• _EXERCISE INSTRUCTIONS_
Filter the entries for the word "layerName". Copy each line that has it.

Stored data:
Segment Open

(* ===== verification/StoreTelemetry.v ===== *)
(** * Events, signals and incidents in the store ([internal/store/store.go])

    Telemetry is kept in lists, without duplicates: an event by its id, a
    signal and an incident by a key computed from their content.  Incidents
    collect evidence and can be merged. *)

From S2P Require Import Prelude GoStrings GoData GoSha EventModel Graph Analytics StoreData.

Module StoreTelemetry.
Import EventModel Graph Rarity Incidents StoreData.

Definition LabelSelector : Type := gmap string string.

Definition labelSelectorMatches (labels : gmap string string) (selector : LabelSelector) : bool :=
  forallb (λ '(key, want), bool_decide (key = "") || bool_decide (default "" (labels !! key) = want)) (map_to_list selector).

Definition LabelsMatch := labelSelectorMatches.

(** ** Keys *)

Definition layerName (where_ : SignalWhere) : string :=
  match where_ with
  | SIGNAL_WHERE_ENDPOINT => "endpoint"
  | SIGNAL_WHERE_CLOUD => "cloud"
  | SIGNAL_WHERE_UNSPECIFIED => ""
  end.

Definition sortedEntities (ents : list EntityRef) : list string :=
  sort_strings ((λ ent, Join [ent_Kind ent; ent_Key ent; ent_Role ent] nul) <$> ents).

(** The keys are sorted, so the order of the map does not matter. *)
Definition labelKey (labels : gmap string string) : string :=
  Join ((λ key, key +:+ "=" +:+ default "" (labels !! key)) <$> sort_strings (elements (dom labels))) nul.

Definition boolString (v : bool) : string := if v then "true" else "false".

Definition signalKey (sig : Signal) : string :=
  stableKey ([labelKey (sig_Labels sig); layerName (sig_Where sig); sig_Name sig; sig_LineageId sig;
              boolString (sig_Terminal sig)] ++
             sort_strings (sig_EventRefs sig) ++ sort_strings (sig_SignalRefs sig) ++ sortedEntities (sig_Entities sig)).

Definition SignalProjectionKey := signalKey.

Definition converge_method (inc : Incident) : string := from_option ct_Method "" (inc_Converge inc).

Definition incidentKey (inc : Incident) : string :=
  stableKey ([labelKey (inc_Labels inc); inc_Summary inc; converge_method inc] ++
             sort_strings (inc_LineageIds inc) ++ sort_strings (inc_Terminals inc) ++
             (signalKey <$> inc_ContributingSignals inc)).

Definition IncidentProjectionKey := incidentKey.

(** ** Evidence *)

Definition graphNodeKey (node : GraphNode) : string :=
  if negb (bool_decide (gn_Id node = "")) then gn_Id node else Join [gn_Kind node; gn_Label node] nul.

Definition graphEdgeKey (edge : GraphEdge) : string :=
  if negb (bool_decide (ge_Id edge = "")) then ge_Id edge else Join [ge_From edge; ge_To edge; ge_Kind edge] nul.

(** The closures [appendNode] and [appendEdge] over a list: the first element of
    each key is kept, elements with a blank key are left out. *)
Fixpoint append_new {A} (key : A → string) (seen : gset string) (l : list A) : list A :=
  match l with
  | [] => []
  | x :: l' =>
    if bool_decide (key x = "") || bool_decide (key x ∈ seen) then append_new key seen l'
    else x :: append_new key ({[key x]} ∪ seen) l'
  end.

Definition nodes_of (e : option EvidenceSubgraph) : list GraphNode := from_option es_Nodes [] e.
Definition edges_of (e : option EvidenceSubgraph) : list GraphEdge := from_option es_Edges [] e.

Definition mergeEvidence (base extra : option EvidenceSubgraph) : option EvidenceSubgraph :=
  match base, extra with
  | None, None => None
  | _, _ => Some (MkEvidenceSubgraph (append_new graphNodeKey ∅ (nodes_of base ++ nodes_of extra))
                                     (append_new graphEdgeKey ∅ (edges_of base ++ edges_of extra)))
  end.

Segment Closed

• _TASK OUTPUT_
Definition layerName (where_ : SignalWhere) : string :=
  stableKey ([labelKey (sig_Labels sig); layerName (sig_Where sig); sig_Name sig; sig_LineageId sig;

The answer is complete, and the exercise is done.